_Work instruction_
Every line of the records that contains "match" should be tallied, and only the resulting number returned.

··· Excerpted data ···

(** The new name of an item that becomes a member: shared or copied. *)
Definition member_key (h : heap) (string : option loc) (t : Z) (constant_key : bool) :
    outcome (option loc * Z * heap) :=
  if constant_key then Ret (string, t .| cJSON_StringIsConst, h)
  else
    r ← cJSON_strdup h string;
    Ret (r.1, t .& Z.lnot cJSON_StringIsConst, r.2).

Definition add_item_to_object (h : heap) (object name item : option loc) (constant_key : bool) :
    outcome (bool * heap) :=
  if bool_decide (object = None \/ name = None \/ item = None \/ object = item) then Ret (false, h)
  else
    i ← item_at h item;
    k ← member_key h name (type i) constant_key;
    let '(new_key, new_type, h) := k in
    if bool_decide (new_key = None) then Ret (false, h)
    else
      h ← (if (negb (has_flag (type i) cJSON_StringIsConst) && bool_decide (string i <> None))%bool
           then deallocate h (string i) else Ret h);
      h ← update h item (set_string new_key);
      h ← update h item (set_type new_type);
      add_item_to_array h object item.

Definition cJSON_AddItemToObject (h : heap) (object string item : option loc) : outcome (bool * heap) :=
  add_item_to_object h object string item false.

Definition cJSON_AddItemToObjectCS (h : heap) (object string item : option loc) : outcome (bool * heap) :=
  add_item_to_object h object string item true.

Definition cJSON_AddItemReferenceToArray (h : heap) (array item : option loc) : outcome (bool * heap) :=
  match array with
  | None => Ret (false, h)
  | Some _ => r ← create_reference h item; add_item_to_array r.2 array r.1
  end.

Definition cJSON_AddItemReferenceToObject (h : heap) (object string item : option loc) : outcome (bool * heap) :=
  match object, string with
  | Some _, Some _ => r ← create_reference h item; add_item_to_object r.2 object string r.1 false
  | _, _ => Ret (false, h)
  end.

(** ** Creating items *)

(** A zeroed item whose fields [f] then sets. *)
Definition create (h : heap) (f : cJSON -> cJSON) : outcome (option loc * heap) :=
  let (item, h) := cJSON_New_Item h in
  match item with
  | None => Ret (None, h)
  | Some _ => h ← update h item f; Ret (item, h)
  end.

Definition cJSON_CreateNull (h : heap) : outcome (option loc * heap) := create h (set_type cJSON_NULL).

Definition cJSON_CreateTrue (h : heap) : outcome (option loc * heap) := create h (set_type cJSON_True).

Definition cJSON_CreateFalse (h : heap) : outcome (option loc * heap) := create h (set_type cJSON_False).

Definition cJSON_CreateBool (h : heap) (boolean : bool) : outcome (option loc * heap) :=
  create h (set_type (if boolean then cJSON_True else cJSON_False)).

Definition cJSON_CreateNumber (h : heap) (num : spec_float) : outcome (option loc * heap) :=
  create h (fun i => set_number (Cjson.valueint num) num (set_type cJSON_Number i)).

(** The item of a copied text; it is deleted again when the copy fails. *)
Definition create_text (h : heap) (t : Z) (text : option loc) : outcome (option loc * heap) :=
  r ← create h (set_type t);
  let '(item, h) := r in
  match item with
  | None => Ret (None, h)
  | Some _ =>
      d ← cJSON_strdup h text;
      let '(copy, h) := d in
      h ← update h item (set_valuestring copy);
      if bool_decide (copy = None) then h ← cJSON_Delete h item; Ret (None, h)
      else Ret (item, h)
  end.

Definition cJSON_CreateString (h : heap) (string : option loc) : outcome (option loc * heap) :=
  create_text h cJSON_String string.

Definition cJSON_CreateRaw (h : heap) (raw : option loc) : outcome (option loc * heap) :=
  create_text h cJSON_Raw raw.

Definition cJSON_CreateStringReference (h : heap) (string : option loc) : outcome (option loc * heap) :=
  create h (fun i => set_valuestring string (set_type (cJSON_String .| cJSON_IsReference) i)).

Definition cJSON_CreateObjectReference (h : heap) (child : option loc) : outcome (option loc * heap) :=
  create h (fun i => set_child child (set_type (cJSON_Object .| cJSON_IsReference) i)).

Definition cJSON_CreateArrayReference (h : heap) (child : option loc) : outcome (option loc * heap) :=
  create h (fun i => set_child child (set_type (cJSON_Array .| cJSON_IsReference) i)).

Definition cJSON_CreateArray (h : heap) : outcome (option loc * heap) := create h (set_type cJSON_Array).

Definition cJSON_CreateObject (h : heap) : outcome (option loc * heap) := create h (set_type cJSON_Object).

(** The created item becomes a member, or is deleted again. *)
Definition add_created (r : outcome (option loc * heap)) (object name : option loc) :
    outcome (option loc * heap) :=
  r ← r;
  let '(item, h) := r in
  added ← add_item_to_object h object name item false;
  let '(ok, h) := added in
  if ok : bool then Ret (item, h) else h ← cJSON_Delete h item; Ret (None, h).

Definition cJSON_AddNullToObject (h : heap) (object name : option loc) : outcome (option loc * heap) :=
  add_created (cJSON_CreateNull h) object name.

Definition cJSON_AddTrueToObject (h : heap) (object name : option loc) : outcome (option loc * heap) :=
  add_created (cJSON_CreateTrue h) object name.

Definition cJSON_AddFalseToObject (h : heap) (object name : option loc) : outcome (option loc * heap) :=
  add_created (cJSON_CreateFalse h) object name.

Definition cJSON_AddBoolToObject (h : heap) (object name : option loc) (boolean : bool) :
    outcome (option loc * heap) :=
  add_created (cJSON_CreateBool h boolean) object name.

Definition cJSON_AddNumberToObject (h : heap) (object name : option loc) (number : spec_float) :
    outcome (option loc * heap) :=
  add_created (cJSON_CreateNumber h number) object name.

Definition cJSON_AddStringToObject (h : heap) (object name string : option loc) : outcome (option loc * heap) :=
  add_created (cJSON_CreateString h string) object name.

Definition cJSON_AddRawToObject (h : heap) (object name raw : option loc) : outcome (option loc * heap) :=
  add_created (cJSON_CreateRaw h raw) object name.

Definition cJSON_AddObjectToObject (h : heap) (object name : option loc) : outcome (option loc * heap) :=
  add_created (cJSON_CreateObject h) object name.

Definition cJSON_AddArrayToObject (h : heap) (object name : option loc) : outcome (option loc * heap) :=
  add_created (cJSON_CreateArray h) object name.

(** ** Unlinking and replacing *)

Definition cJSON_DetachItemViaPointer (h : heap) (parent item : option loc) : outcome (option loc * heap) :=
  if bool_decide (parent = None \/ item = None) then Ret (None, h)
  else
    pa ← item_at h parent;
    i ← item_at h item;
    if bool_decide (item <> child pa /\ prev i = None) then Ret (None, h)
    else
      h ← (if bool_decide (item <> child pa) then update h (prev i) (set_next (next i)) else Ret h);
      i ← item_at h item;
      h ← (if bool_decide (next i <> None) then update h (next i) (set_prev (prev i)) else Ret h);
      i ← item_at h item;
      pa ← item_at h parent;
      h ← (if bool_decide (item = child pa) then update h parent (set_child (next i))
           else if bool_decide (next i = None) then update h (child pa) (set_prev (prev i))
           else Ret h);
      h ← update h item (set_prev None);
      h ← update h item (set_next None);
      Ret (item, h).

···

_Solution for this problem_
4